*TASK TO CARRY OUT:* This exercise calls for every line of the data below with the string "destruct" in it.

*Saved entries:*

<<<<

(* ===== verification/Prelude.v ===== *)
(** * aisphere-kit: a verification library

    The repository is a Go SDK that services of one platform link: identity and
    authorization over Casdoor, permission management, sessions and locks over
    Redis, database and object-store access, configuration, and the start-up and
    shutdown of all of it.  This development models the SDK function by function
    and proves what its callers rely on.  A Go function is a Rocq definition of
    the same name (a method [T.M] is [M] or [T_M]; a lower-case prefix tells
    apart names that several packages share), a struct is a record, [(T, error)]
    a pair with [option error], a nil pointer or interface is [None].

    ** How the code is modelled

    Code with effects is a [prog W A := W -> outcome A * W]: it returns or
    panics, and changes the state [W].  [Env.World S] is that state: [S] is the
    state of the remote services, beside the clock, the samples given to
    Prometheus, and streams an adversary chooses (the latency of every call and
    clock reading, and the choice of every [select] with two ready cases).  A
    call abandoned in a goroutine leaves its effect in [w_late], and [Env.lands]
    lets it reach the service at any later time.  Durations, [int] and [int64]
    are integers, wrapped ([wrap64]) where the code can overflow; strings are
    bytes, and what Go defines on runes is given on their UTF-8 bytes.

    Libraries that are not in the repository are type classes, whose laws, where
    a theorem needs them, are separate classes of propositions: the Casdoor SDK
    ([CasdoorClient]: [PolicyStore]), go-redis and Redis ([Redis]: [RedisServer],
    [RedisClient], [RedisLaws]), gorm and database/sql ([DbTx]: [GormTx],
    [TxLaws]; [DbOpen]: [SqlDriver], [SqlLaws]), minio-go ([ObjectStore]:
    [MinioClient], [MinioLaws]), the Prometheus registry ([MetricsRegistry]:
    [Registerer]).  Of the standard library, string functions, durations, query
    strings and escaping are defined; PEM and X.509 decoding ([CasdoorConfig]:
    [X509], [Host]), the parsing of URLs ([GoURL]: [NetURL]), the JSON and YAML
    codecs ([GoJSON]: [JSON]; [Config]: [Codec]; [CasdoorAdapter]: [Encoding]),
    SHA-256 ([Session]: [Hashing]) and HTTP ([OAuth]: [HttpClient]) are classes.
    The laws state what the libraries document and no more: [gorm.Open] may fail
    and keep the pool it opened ([SqlLaws]), a transaction that fails undoes what
    was done through its own handle only ([TxLaws]), and of JSON nothing is
    assumed, so that what is read back is what the decoder makes of the encoding.
    Every class has a concrete instance that satisfies its laws; the witnesses
    run on them.  The order in which Go ranges over a map is an argument.

    ** Files

    Standard library: [GoStrings] (TrimSpace, Split, Join, Cut, EqualFold),
    [GoText] (Contains, ReplaceAll, hex), [GoTime] (ParseDuration with its
    floating-point fractions), [GoURL] (escaping, url.Values, ParseQuery),
    [GoJSON].

    - [Resource]: resource/resource.go, action/action.go.  The names of resources
      are injective in their parts.
    - [Logger], [Principal], [Logx]: logx/logx.go, principal/principal.go, and
      [context.Context] as a record with one field per key of the kit.
    - [Authn]: authn/authn.go.  [Authz]: authz/authz.go.  [Access]:
      access/access.go, the guard, which fails closed on every path.
    - [Env]: the world, and metrics/metrics.go as far as calls record samples;
      [MetricsRegistry]: the registration of the collectors.
    - [Retry]: retry/retry.go.  [Do] makes at most the configured attempts, stops
      at the first success, gives the last error otherwise, and returns.
    - [AuditEvents]: audit/audit.go.  [RecordAsync] is a step relation over the
      shared semaphore; its running calls never exceed the capacity.
    - [Permission]: permission/permission.go, grants, role mapping, and the
      contract of a permission manager as a specification over the set of
      policies.
    - [CasdoorClient], [CasdoorMemory], [CasdoorConfig], [CasdoorPolicy],
      [CasdoorAdapter], [OAuth]: casdoor/*.go and authn/oauth.go.  The adapter
      refines the manager's contract whatever faults the service has
      ([casdoor_manager_refines]), its authorizer enforces what the service
      decides, a share gives access, a token that is returned was issued for the
      code that was sent.
    - [Redis], [Lock], [CacheJSON]: cache/*.go.  The lock excludes others while it
      has not expired, and only its owner releases it.
    - [Session]: session/session.go.  A login state is accepted once, a revoked
      token stays revoked.
    - [DbPage], [DbJSONB], [DbTx], [Database], [DbDSN], [DbOpen]: db/*.go.
      Pagination windows, the JSON column, nested transactions, quoting of
      identifiers, connection strings (completed, and rebuilt for the maintenance
      database so that a PostgreSQL client reads the same settings), and which
      pools are open after opening, failures included.
    - [ObjectStore]: objectstore/*.go.
    - [Config]: config/config.go.  Which of the constructors' checks validation
      covers; in what [Load] returns, the environment is over the files, a later
      file over an earlier one, and files over the defaults, path by path.
    - [Starter], [Serve], [Health]: starter/*.go, health/health.go.  Start-up gives
      back on every path what it was handed ([NewRuntime_gives_back]; a pool that
      gorm keeps when it fails itself is the one leak, [failed_open_leaks]), the
      runtime is what the features say, it is only started from a validated
      configuration, stopping never waits longer than its timeout, and readiness
      reports each component's own ping.

    The components interact through records of operations ([Authz.Authorizer],
    [Authn.Authenticator], [AuditEvents.Recorder], [Permission.Manager]), which
    [CasdoorAdapter] and [CasdoorPolicy] implement and [Starter.NewRuntime] wires
    up; the clients' theorems are about any implementation.

    ** Fuel and termination

    Loops over lists are structural.  [Retry.attempts_loop] counts the attempts
    down.  [GoTime.parse_groups] runs on the length of its text, and every round
    consumes a byte ([parse_groups_fuel]).  [Lock.lock_loop] takes
    [lock_fuel] rounds, computed from the wait and the interval;
    [LockWithWait_returns] shows that it never runs out.  [manager_returns],
    [Check_reports] and [token_exchange_sound] show that their operations return
    whatever the services answer.

    ** Bounds of the model

    A call made by the kit is one atomic step of the remote service, at a time
    between its start and its end.  The function given to [CleanupWithTimeout] is
    the trace of its run ([Serve.Run]: changes at times, and a return, a panic or
    none); the changes it had not made at the timeout are in flight one by one,
    and [lands] may deliver them in any order, which includes the real one.
    [Runtime.S3], an interface, is the MinIO client, its only implementation.
    [strings.ToLower] is exact for
    comparison with ASCII texts only.  A key that [errors.Is] can see is the
    name of a sentinel.

    ** Not modelled

    What is logged (slog handlers and lines, [slogWriter] of the database
    drivers); version/version.go (build information); the interface types and
    the trivial option setters; [RuntimeFactoryOptions], which nothing reads; the
    drivers and codecs behind the classes above; response bodies being closed.
*)

From stdpp Require Export base tactics option list strings gmap propset numbers pretty.

(** ** Go errors

    [error] is the set of error values the kit builds or forwards.  Identity
    matters for the package-level sentinels only (they are compared with [==]
    or [errors.Is]), so a sentinel carries its qualified name; the other
    constructors carry their text. *)
Inductive error : Type :=
  | errNew (id msg : string)                    (* var ErrX = errors.New(msg) *)
  | errText (msg : string)                      (* fmt.Errorf without %w *)
  | errWrap (pre : string) (e : error) (post : string)  (* fmt.Errorf with %w *)
  | errJoin (es : list error)                   (* errors.Join *)
  | errForeign (origin msg : string).           (* made by a library *)

Definition newline : string := String (Ascii.ascii_of_nat 10) "".

(** The text an error prints, [err.Error()]. *)
Fixpoint Error (e : error) : string :=
  match e with
  | errNew _ m => m
  | errText m => m
  | errWrap a e b => a +:+ Error e +:+ b
  | errJoin es => String.concat newline (map Error es)
  | errForeign _ m => m
  end.

(** [errors.Is(e, target)] for a sentinel target named [id]. *)
Fixpoint errors_Is (id : string) (e : error) : bool :=
  match e with
  | errNew i _ => bool_decide (i = id)
  | errText _ => false
  | errWrap _ e _ => errors_Is id e
  | errJoin es => existsb (errors_Is id) es
  | errForeign o _ => bool_decide (o = id)
  end.

(** [errors.Join(errs...)] on non-nil errors: nil when there is none. *)
Definition errors_Join (es : list error) : option error :=
  match es with [] => None | _ => Some (errJoin es) end.

Lemma errors_Join_None es : errors_Join es = None <-> es = [].
Proof. destruct es; split; simpl; congruence. Qed.

(** ** Go values of type [any]

    The kit only ever builds strings; anything else reaches it from a caller
    and is passed on unopened. *)
Inductive any : Type :=
  | any_nil
  | any_string (s : string)
  | any_opaque (id : positive).

#[export] Instance any_eq_dec : EqDecision any.
Proof. solve_decision. Defined.

(** [map[string]string] and [map[string]any], with the nil map apart. *)
Notation strmap := (option (gmap string string)).
Notation anymap := (option (gmap string any)).

(** ** Effectful Go code

    A call either returns or panics, and changes the state [W] on the way. *)
Inductive outcome (A : Type) : Type :=
  | Ret (a : A)
  | Panic (msg : string).
Arguments Ret {A} a.
Arguments Panic {A} msg.

Definition prog (W A : Type) : Type := W -> outcome A * W.

#[export] Instance prog_ret {W} : MRet (prog W) := fun A a w => (Ret a, w).

#[export] Instance prog_bind {W} : MBind (prog W) := fun A B f m w =>
  match m w with
  | (Ret a, w') => f a w'
  | (Panic s, w') => (Panic s, w')
  end.

Definition panic {W A} (s : string) : prog W A := fun w => (Panic s, w).
Definition gets {W A} (f : W -> A) : prog W A := fun w => (Ret (f w), w).
Definition modify {W} (f : W -> W) : prog W unit := fun w => (Ret tt, f w).

Section prog_laws.
Context {W A B : Type}.

Lemma run_ret (a : A) (w : W) : (mret a : prog W A) w = (Ret a, w).
Proof. reflexivity. Qed.

Lemma run_gets (f : W -> A) (w : W) : gets f w = (Ret (f w), w).
Proof. reflexivity. Qed.

Lemma run_modify (f : W -> W) (w : W) : modify f w = (Ret tt, f w).
Proof. reflexivity. Qed.

Lemma run_panic s (w : W) : (panic s : prog W A) w = (Panic s, w).
Proof. reflexivity. Qed.

Lemma run_bind (m : prog W A) (f : A -> prog W B) w :
  (m ≫= f) w = match m w with
               | (Ret a, w') => f a w'
               | (Panic s, w') => (Panic s, w')
               end.
Proof. reflexivity. Qed.

Lemma run_bind_Ret (m : prog W A) (f : A -> prog W B) w a w1 :
  m w = (Ret a, w1) -> (m ≫= f) w = f a w1.
Proof. rewrite run_bind. by intros ->. Qed.

(** Inversion of a bind that returned. *)
Lemma bind_Ret_inv (m : prog W A) (f : A -> prog W B) w b w2 :
  (m ≫= f) w = (Ret b, w2) ->
  exists a w1, m w = (Ret a, w1) /\ f a w1 = (Ret b, w2).
Proof. rewrite run_bind. destruct (m w) as [[a|s] w1]; naive_solver. Qed.
End prog_laws.

Create HintDb prog discriminated.
Create HintDb kit discriminated.
(** [for _, x := range l { if err := f(x); err != nil { return err } }] *)
Fixpoint for_each {W A} (f : A -> prog W (option error)) (l : list A) : prog W (option error) :=
  match l with
  | [] => mret None
  | x :: l =>
      err ← f x;
      match err with Some e => mret (Some e) | None => for_each f l end
  end.

#[export] Hint Rewrite @run_ret @run_gets @run_modify @run_panic @run_bind : prog.

Section for_each.
Context {W A : Type} (f : A -> prog W (option error)).

Lemma for_each_inv (I : W -> Prop) l w err w' :
  (forall x w err w', x ∈ l -> I w -> f x w = (Ret err, w') -> I w') ->
  I w -> for_each f l w = (Ret err, w') -> I w'.
Proof.
  revert w. induction l as [|x l IH]; intros w Hf HI; cbn [for_each].
  { intros [= <- <-]. done. }
  intros (e & w1 & E & H)%bind_Ret_inv. apply Hf in E; [|set_solver|done].
  destruct e as [e|]; [by injection H as <- <-|].
  apply (IH w1); [|done..]. intros y ? ? ? ?. apply Hf. set_solver.
Qed.

Lemma for_each_returns l w :
  (forall x w, exists err w', f x w = (Ret err, w')) -> exists err w', for_each f l w = (Ret err, w').
Proof.
  intros Hf. revert w. induction l as [|x l IH]; intros w; cbn [for_each]; [by do 2 eexists|].
  destruct (Hf x w) as (e & w1 & E). rewrite run_bind, E. destruct e; [by do 2 eexists|apply IH].
Qed.
End for_each.

(** A Go result pair [(T, error)]; both components are real values. *)
Notation "'res' A" := (A * option error)%type (at level 10, A at next level).

(** Go's [int] and [int64]: 64 bits, wrapping around. *)
Definition wrap64 (z : Z) : Z := ((z + 2 ^ 63) mod 2 ^ 64 - 2 ^ 63)%Z.

Lemma wrap64_id z : (- 2 ^ 63 <= z < 2 ^ 63)%Z -> wrap64 z = z.
Proof. intros Hz. unfold wrap64. rewrite Z.mod_small; lia. Qed.

(** ** Tactics *)

(** Split every [if decide] and the matches of the goal on the hypotheses. *)
Ltac cases_decide := repeat (case_decide; simplify_eq/=).

(** Run one layer of a program in the goal. *)
Ltac run_prog := repeat (progress (autorewrite with prog; simpl)).

(** Case analysis on all conditions of a branching definition, then cleanup. *)
Ltac branches :=
  repeat (first [ case_decide | case_match ]; simplify_eq/=); try done.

>>>>

*RESPONSE:*
Proof. destruct es; split; simpl; congruence. Qed.
Proof. rewrite run_bind. destruct (m w) as [[a|s] w1]; naive_solver. Qed.
  destruct e as [e|]; [by injection H as <- <-|].
  destruct (Hf x w) as (e & w1 & E). rewrite run_bind, E. destruct e; [by do 2 eexists|apply IH].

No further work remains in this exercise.